Log InRegister
    Read Free Web Novels Online

    Noah Bell had been summoned into a nightmare by people who looked like they had ordered a Demon Lord from a suspiciously cheap catalog and received a sleep-deprived building superintendent instead.

    The summoning chamber was enormous, circular, and aggressively gloomy. Black stone pillars climbed into a vaulted ceiling lost in shadow. Green fire guttered in iron braziers shaped like screaming skulls, each flame hissing as if it resented being employed. The floor beneath Noah’s knees was cold enough to bite through denim, carved with rings of runes that pulsed a sullen crimson around him.

    On the far side of the room, twelve robed figures stared at him in unified disappointment.

    One of them held a ceremonial dagger. Another clutched a goblet of something smoking. A third had a very large book open in his trembling hands, his finger frozen halfway down a page. They were all wearing black robes embroidered with silver thorns, bone masks pushed up on their heads, and expressions that suggested a birthday cake had just crawled away.

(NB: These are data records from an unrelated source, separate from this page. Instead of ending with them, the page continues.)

(** X5: whatever a run of [fuseKernels] returns, every function of the
    module with a name other than the fused name is exactly as it was, every
    name that resolved before resolves to the same function, and at most
    one function has been added. *)
Theorem fuseKernels_keeps_functions (sources : list Source) (slots : list Z)
    (fusedName : string) (m m' : Module) (b : bool) :
  fuseKernels disableAsserts uniqueName sources slots fusedName m =
    Done (b, m') ->
  (forall F fn, nth_error (functions m) F = Some fn ->
     fName fn <> fusedName -> nth_error (functions m') F = Some fn) /\
  (forall name F, Module_getFunction m name = Some F ->
     Module_getFunction m' name = Some F) /\
  (length (functions m) <= length (functions m') <=
   S (length (functions m)))%nat.
Proof.
  rewrite fuseKernels_stages. intros H.
  destruct (bccAssert disableAsserts _); [|discriminate]. cbn [bind] in H.
  destruct (getFusedFuncType disableAsserts sources slots m)
    as [[[T|] sig]|] eqn:ET; try discriminate; cbn [bind] in H.
  2:{ injection H as _ <-. repeat split; auto. }
  destruct (getOrInsertFunction m fusedName T) as [[K M1]|] eqn:E1;
    [|discriminate]. cbn [bind] in H.
  destruct (BasicBlock_Create uniqueName "entry" K M1) as [[blk M2]|] eqn:E2;
    [|discriminate]. cbn [bind] in H.
  apply sameOff_BasicBlock_Create in E2. apply sameOff_body in H.
  destruct (sameOff_trans _ _ _ _ E2 H) as [Names Frame].
  destruct (getOrInsertFunction_place _ _ _ _ _ E1)
    as ((gs & Egs & Lgs) & Place).
  split; [|split].
  - intros F fn HF Hn. rewrite Frame by (eapply Place; eauto).
    rewrite Egs. rewrite nth_error_app1; auto.
    apply nth_error_Some. congruence.
  - intros name F HF. rewrite (Module_getFunction_names m' M1 name Names).
    unfold Module_getFunction in *.
    destruct (String.eqb name ""); [discriminate|].
    rewrite Egs. now apply findFunction_app_found.
  - apply (f_equal (@length string)) in Names. rewrite !length_map in Names.
    rewrite Names, Egs, length_app. lia.
Qed.

(** ** Members without a function *)

(** X7: when the last member of an accepted chain has no function in the
    destination module, while the first has one, [fuseKernels] does not
    return failure.  If the combined mask keeps HasInput and the first
    kernel's function has no parameter, it reads the first parameter of a
    function without parameters; otherwise it stops at the assertion on
    [lastF] when assertions are compiled in, and reads the return type
    through the null pointer when they are not. *)
Theorem unresolved_last_member_stops (chain : list Member)
    (first last : Member) (f1 : Function) (fusedName : string) (m : Module)
    (sig : Z) :
  hd_error chain = Some first ->
  last_error chain = Some last ->
  Forall validSlot chain ->
  getFusedFuncSig (map fst chain) (map snd chain) = Done (0, sig) ->
  functionOf m first = Some f1 ->
  resolve m last = None ->
  fuseKernels disableAsserts uniqueName (map fst chain) (map snd chain)
    fusedName m =
  Stuck (if hasForEachSignatureIn sig &&
            match fArgs f1 with [] => true | _ :: _ => false end
         then UndefinedBehaviour
         else if disableAsserts then UndefinedBehaviour
         else AssertionFailed).
Proof.
  intros Hhd Hlast Hv Hacc O1 RN.
  destruct (functionOf_inv _ _ _ O1) as (F1 & R1 & N1).
  pose proof (sig_loop_accepted chain 0 0 0 0 sig Hv Hacc eq_refl) as Hsup.
  rewrite Forall_forall in Hv, Hsup.
  pose proof (hd_error_In _ _ Hhd) as In1.
  pose proof (last_error_In _ _ Hlast) as InN.
  unfold fuseKernels. rewrite bccAssert_sizes. cbn [bind].
  unfold getFusedFuncType.
  rewrite Hacc, !hd_error_map, !last_error_map, Hhd, Hlast.
  cbn [bind option_map deref fst snd Z.ltb Z.compare].
  rewrite (getFunction_valid m first false (Hv _ In1) (proj1 (Hsup _ In1))).
  rewrite (getFunction_valid m last false (Hv _ InN) (proj1 (Hsup _ InN))).
  rewrite R1, RN. cbn [bind isSome deref]. rewrite bccAssert_true.
  cbn [bind]. unfold functionAt. rewrite N1. cbn [bind deref].
  destruct (hasForEachSignatureIn sig) eqn:EIn; cbn [andb].
  - destruct (fArgs f1) as [|a rest]; [reflexivity|].
    cbn [hd_error deref bind]. unfold bccAssert.
    destruct disableAsserts; reflexivity.
  - cbn [bind]. unfold bccAssert. destruct disableAsserts; reflexivity.
Qed.

(** ** renameInvoke, whenever it returns *)

Lemma renameInvoke_inv source slot newName module b module' :
  renameInvoke uniqueName source slot newName module = Done (b, module') ->
  b = true /\
  exists md name F fn,
    extract source = Some md /\
    at_slot (getExportFuncNameList md) slot = Done (Some name) /\
    Module_getFunction module name = Some F /\
    nth_error (functions module) F = Some fn /\
    fArgs fn <> [] /\
    module' =
    mkModule
      (functions module ++
       [mkFunction (pickName uniqueName (map fName (functions module)) newName)
          (fReturnType fn) (map (fun t => (t, "")) (map fst (fArgs fn)))
          [mkBasicBlock "entry" [CallInst F [Some (Arg O)]; RetVoid]]])
      (addOperandTo (namedMetadata module) "#rs_export_func" newName).
Proof.
  unfold renameInvoke, getInvokeFunction. intros H.
  destruct (extract source) as [md|]; [|discriminate].
  destruct (at_slot (getExportFuncNameList md) slot) as [[name|]|] eqn:En;
    try discriminate.
  cbn [bind deref] in H.
  destruct (Module_getFunction module name) as [F|] eqn:EF; [|discriminate].
  cbn [bind deref] in H.
  unfold functionAt at 1 in H.
  destruct (nth_error (functions module) F) as [fn|] eqn:Efn; [|discriminate].
  cbn [bind deref] in H.
  unfold Function_Create in H. cbn [ftReturn ftParams] in H.
  unfold BasicBlock_Create in H. rewrite functionAt_last in H.
  cbn [bind fArgs fBlocks] in H.
  rewrite updateFunction_last, pickName_unnamed in H by reflexivity.
  cbn [fName fReturnType fArgs fBlocks app length] in H.
  rewrite functionAt_last in H. cbn [bind fArgs] in H.
  destruct (fArgs fn) as [|a rest] eqn:EA; [discriminate|].
  cbn [map hd_error deref bind] in H. unfold CreateCall, CreateRetVoid in H.
  rewrite !appendInsts_last in H. cbn [app] in H.
  injection H as <- <-. split; [reflexivity|].
  exists md, name, F, fn. rewrite EA. repeat split; auto. discriminate.
Qed.

(** X8: [renameInvoke] never returns false.  Whenever it returns, the slot
    named a function of the module with at least one parameter, the
    functions that were in the module are unchanged with one function added
    after them, and of the named metadata only the exported-function list
    has changed, by the new name at its end. *)
Theorem renameInvoke_returns_true (source : Source) (slot : Z)
    (newName : string) (module module' : Module) (b : bool) :
  renameInvoke uniqueName source slot newName module = Done (b, module') ->
  b = true /\
  (exists F fn, getInvokeFunction source slot module = Done (Some F) /\
                nth_error (functions module) F = Some fn /\ fArgs fn <> []) /\
  (exists trampoline, functions module' = functions module ++ [trampoline]) /\
  operandsOf module' "#rs_export_func" =
    operandsOf module "#rs_export_func" ++ [newName] /\
  (forall other, other <> "#rs_export_func" ->
     getNamedMetadata (namedMetadata module') other =
     getNamedMetadata (namedMetadata module) other).
Proof.
  intros H.
  destruct (renameInvoke_inv _ _ _ _ _ _ H)
    as (-> & md & name & F & fn & Emd & En & EF & Efn & EA & ->).
  split; [reflexivity|]. split.
  { exists F, fn. unfold getInvokeFunction. rewrite Emd, En.
    cbn [bind deref]. rewrite EF. auto. }
  split; [eexists; reflexivity|]. split.
  - change (operandsOf (mkModule ?fs (addOperandTo ?md ?a ?c)))
      with (operandsOf (addNamedOperand (mkModule fs md) a c)).
    rewrite operandsOf_addNamedOperand. cbn [String.eqb Ascii.eqb Bool.eqb].
    reflexivity.
  - intros other Hn. cbn [namedMetadata].
    rewrite getNamedMetadata_addOperandTo.
    destruct (String.eqb_spec "#rs_export_func" other); congruence.
Qed.

(** X9: when the new name already names a function of the module,
    [renameInvoke] still registers the new name in the exported-function
    list, but the name keeps resolving to the old function, not to the
    trampoline, which sits after every old function. *)
Theorem renameInvoke_taken_name (source : Source) (slot : Z)
    (newName : string) (module module' : Module) (b : bool) (G : nat) :
  Module_getFunction module newName = Some G ->
  renameInvoke uniqueName source slot newName module = Done (b, module') ->
  Module_getFunction module' newName = Some G /\
  (G < length (functions module))%nat /\
  length (functions module') = S (length (functions module)) /\
  last (operandsOf module' "#rs_export_func") "" = newName.
Proof.
  intros HG H.
  destruct (renameInvoke_inv _ _ _ _ _ _ H)
    as (_ & md & name & F & fn & _ & _ & _ & _ & _ & ->).
  split; [|split; [|split]].
  - unfold Module_getFunction in *. cbn [functions].
    destruct (String.eqb newName ""); [discriminate|].
    now apply findFunction_app_found.
  - unfold Module_getFunction in HG.
    destruct (String.eqb newName ""); [discriminate|].
    destruct (findFunction_nth _ _ _ HG) as (g & Eg & _).
    apply nth_error_Some. congruence.
  - cbn [functions]. rewrite length_app. simpl. lia.
  - change (operandsOf (mkModule ?fs (addOperandTo ?md ?a ?c)))
      with (operandsOf (addNamedOperand (mkModule fs md) a c)).
    rewrite operandsOf_addNamedOperand. cbn [String.eqb Ascii.eqb Bool.eqb].
    apply last_last.
Qed.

    Noah stared back from inside the glowing summoning circle, still holding his cracked flashlight and a roll of duct tape.

    A drop of water fell from nowhere and landed on his shoulder.

    Of course, he thought. The leak followed me.

    The silence stretched.

    Somewhere in the distance, something howled.

    Noah cleared his throat. His voice came out hoarse, because he had spent the last ten minutes being eaten by a glowing maintenance hatch in apartment 3B’s bathroom ceiling. “So,” he said, looking around at the cultists, the skull fires, the blood-red magic, and the suspicious amount of ritual furniture. “Which one of you called about the leak?”

    The man with the book made a small choking sound.

    “That,” whispered one of the robed figures, “is not the Dark Master.”

    “Thank you, Venn,” snapped the one with the book. He was tall, narrow, and pale, with a pointed beard that looked like it had been designed to stab documents. “I can see that.”

    Noah glanced down at himself. Gray maintenance hoodie. Jeans with drywall dust on the knees. Steel-toed boots. Tool belt. Flashlight. Duct tape. A folded work order sticking out of his back pocket. He had not shaved in two days, had not slept properly in what felt like a thousand years, and had coffee breath strong enough to qualify as a chemical weapon.

    He looked up again. “I’m getting the sense this is not Brookside Terrace.”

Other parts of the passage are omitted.